I going to presume that you mistyped “VRAM”, since video memory is an unlikely factor here. There’s no denying that ZFS love RAM. There have been reports of OOM issues observed during NFS transfers in 24.04.# but I am not sure what the current status is. That is a separate issue from your resets though. Other than that, see the previous point. The system should be able to handle a transfer with “just” 32GB RAM without a hitch.

See above. Address the cause instead of the symptoms.

Other than my previous suggestion to update the firmware, resets can be triggered by an overheating HBA. Without knowing what motherboard and case you’re using, it’s difficult to ascertain if you have adequate cooling.

HBAs are typically made for systems with high static pressure airflow in mind, the kind with fans that make your ears bleed. Without that airflow, say, like in an ordinary tower case, you may need dedicated fan pointing directly at the HBA to keep it from overheating.

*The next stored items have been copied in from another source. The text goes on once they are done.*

(** A new server polls its listener and nothing else. *)
Lemma httpd_create_ok thread_ok version port os h os' :
  opftp_httpd_create thread_ok version port os = (Some h, os') → 0 ≤ hd_listen_fd h → conn_ok 1 h.
Proof.
  unfold opftp_httpd_create. cbv zeta. remember (replicate HTTPD_MAX_CONN (-1)) as cf eqn:Ecf.
  remember (replicate HTTPD_MAX_CONN 0) as ch eqn:Ech. remember (bprintf 48 _) as ver. destruct (sys_pipe os) as [[pipefd|e] os1]; [|done].
  destruct (sys_socket AF_INET os1) as [[fd|e] os2]; [|done]. destruct (sys_bind _ _ os2) as [[]  os3]; [|done].
  destruct (sys_listen fd os3) as [[] os4]; [|done]. destruct thread_ok; [|done]. cbn [negb]. intros [= <- _] Hfd.
  cbn [hd_listen_fd] in Hfd.
  destruct (Pollset.opftp_pollset_add (Pollset.opftp_pollset_create pipefd) fd POLLIN (user_of fd)) as [[i|] p] eqn:Ea;
    [|unfold Pollset.opftp_pollset_add in Ea; rewrite (proj2 (Z.ltb_ge fd 0)) in Ea by done; by case_match].
  assert (i = 1%nat) as -> by (unfold Pollset.opftp_pollset_add in Ea; rewrite (proj2 (Z.ltb_ge fd 0)) in Ea by done; by injection Ea as <- _).
  destruct (Pollset.add_spec _ _ _ _ _ _ (Pollset.wf_create pipefd) Ea) as (Hwf & _ & _ & _ & Hreg).
  assert (∀ i, Pollset.reg (Pollset.opftp_pollset_create (U := Z) pipefd) i = None) as Hnone by (by intros [|[|?]]).
  split; cbn [hd_poll hd_conn_fd hd_conn_hnd hd_listen_fd snd].
  - done.
  - by rewrite Ecf, length_replicate.
  - by rewrite Ech, length_replicate.
  - intros k f z Hk. rewrite Ech. intros [-> _]%lookup_replicate _. lia.
  - match goal with |- table_ok _ _ (entry ?h) _ => assert (∀ k, entry h k = None) as He end.
    { intros k. unfold entry. cbn [hd_conn_fd hd_conn_hnd]. rewrite Ecf, Ech.
      destruct (replicate HTTPD_MAX_CONN (-1) !! k) as [f|] eqn:Ef; [|done].
      apply lookup_replicate in Ef as [-> _]. cbn [mbind option_bind]. by destruct (replicate HTTPD_MAX_CONN 0 !! k). }
    split.
    + intros k f z. by rewrite He.
    + intros k k' f f' z. by rewrite He.
    + intros i x. rewrite Hreg, Hnone. setoid_rewrite He. case_decide as E.
      * split; [intros [= <-]; by left|]. by intros [[_ ->]|(? & ? & ? & _)].
      * split; [done|]. by intros [[? _]|(? & ? & ? & _)].
Qed.

(** C38. The connections of the web console: after any number of rounds of its
    thread, whatever clients connect, send and hang up, the registrations of
    its pollset are exactly the listener and the connections of the table,
    every slot in use at a handle of its own; a free slot has none. *)
Theorem conn_table_exact (rounds : nat) (version : option bytes) (port : Z) (h : opftp_httpd) (w : sstate FS OS) (os' : OS) :
  opftp_httpd_create true version port (ss_os w) = (Some h, os') → 0 ≤ hd_listen_fd h →
  conn_ok 1 (fst (httpd_thread index_html style_css app_js finished exited rounds (h, w <| ss_os := os' |>))).
Proof.
  intros Hc Hl. pose proof (httpd_create_ok _ _ _ _ _ _ Hc Hl) as Hok. unfold httpd_thread. apply rounds_ok.
  apply (conn_ok_same 1 h); try done. apply Hok.
Qed.

End Serve.

(** ** Witnesses *)

Definition get_chunks : list bytes := [B "GET /style"; B ".css HTTP/1.0"].

Lemma script_drains fd : drain_keeps (OS := script) fd.
Proof. done. Qed.

Definition w_http (input : list bytes) : sstate FsMem.mctx script := w_root <| ss_os := script_with input |>.

Lemma get_answered_witness :
  wire (ss_os (snd (serve_client (B "page") (B "style") (B "code") true true 7 (h_with [], w_http (get_chunks ++ [CRLF2]))))) 7 =
    http_head (B "200 OK") (B "text/css") 5 ++ B "style".
Proof.
  set (w := w_http (get_chunks ++ [CRLF2])).
  pose proof (get_answered (B "page") (B "style") (B "code") true true 7 (B "/style.css") (B "HTTP/1.0" ++ CRLF2) get_chunks CRLF2
    (h_with []) w (script_with [])) as Hx.
  specialize (Hx (script_drains 7)).
  specialize (Hx ltac:(repeat (eapply recvs_cons; [by vm_compute|]); apply recvs_nil)).
  specialize (Hx ltac:(repeat constructor; done) eq_refl).
  specialize (Hx ltac:(split_and!; [done|cbn; lia|repeat constructor; done]) ltac:(by vm_compute) ltac:(by vm_compute)).
  specialize (Hx ltac:(apply Nat.leb_le; by vm_compute)).
  change (get_answer _ _ _ _ _ _) with (B "200 OK", B "text/css", B "style") in Hx. cbv beta iota in Hx.
  specialize (Hx ltac:(done)). destruct (serve_client _ _ _ _ _ _ _) as [h' w']. cbn [snd].
  exact (proj1 (proj2 Hx) eq_refl eq_refl).
Defined.

(** A command in two pieces. *)
Definition demo_path : bytes := B "/dev_hdd0/my \ dir".
Definition post_chunks : list bytes := [B "POST /api/cmd HT"].
Definition post_last (p : bytes) : bytes := B "TP/1.0" ++ CRLF2 ++ root_cmd p.

Lemma cmd_root_exact_witness :
  let w' := snd (serve_client (B "page") (B "style") (B "code") true true 7
                   (h_with [], w_http (post_chunks ++ [post_last demo_path]))) in
  s_root (ss_srv w') = demo_path ∧
  wire (ss_os w') 7 = http_head (B "200 OK") (B "application/json") 11 ++ J "{'ok':true}".
Proof.
  pose proof (cmd_root_exact (B "page") (B "style") (B "code") true true 7 demo_path (B "HTTP/1.0") post_chunks
    (post_last demo_path) (h_with []) (w_http (post_chunks ++ [post_last demo_path])) (script_with [])) as Hx.
  specialize (Hx ltac:(by apply (bool_decide_unpack _); vm_compute) ltac:(apply Nat.leb_le; by vm_compute)).
  specialize (Hx ltac:(by repeat constructor) (script_drains 7)).
  specialize (Hx ltac:(repeat (eapply recvs_cons; [by vm_compute|]); apply recvs_nil)).
  specialize (Hx ltac:(by repeat constructor) ltac:(by vm_compute) ltac:(by vm_compute) ltac:(by vm_compute)).
  specialize (Hx ltac:(apply Nat.leb_le; by vm_compute)). cbv zeta in Hx |- *.
  destruct (serve_client _ _ _ _ _ _ _) as [h' w']. destruct Hx as (Hs & _ & Hw & _). cbn [snd]. rewrite Hs, Hw.
  split; by vm_compute.
Defined.

(** A path of 601 bytes, of whose JSON text 511 bytes arrive with the end of
    the headers: the root is set to its first 486 bytes. *)
Example long_command_sets_prefix :
  let p := SLASH :: replicate 600 "d"%char in
  let chunks := [B "POST /api/cmd HTTP/1.0" ++ [CR; LF; CR]; LF :: take 511 (root_cmd p); drop 511 (root_cmd p)] in
  s_root (ss_srv (snd (serve_client (B "page") (B "style") (B "code") true true 7 (h_with [], w_http chunks)))) = take 486 p.
Proof. by vm_compute. Qed.

Lemma conn_table_exact_witness :
  ∃ h os', opftp_httpd_create true (Some (B "v")) 0 script0 = (Some h, os') ∧
  conn_ok 1 (fst (httpd_thread (B "page") (B "style") (B "code") true true 3 (h, w_root <| ss_os := os' |>))).
Proof.
  eexists _, _. split; [reflexivity|].
  apply (conn_table_exact (B "page") (B "style") (B "code") true true 3 (Some (B "v")) 0 _ w_root); [reflexivity|].
  by apply Z.leb_le.
Defined.

End HttpdServe.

That was the correct assumption, backups go from Proxmox to TrueNAS. Thank you for the explanation.

And it was indeed about RAM, not VRAM. I ran into the OOM issue which was then solved by the update, after that there were no OOM messages in the logs but some traces from nfs processes.

For the time being I have replaced the two disks that had a lot of resets and things seem to be more stable.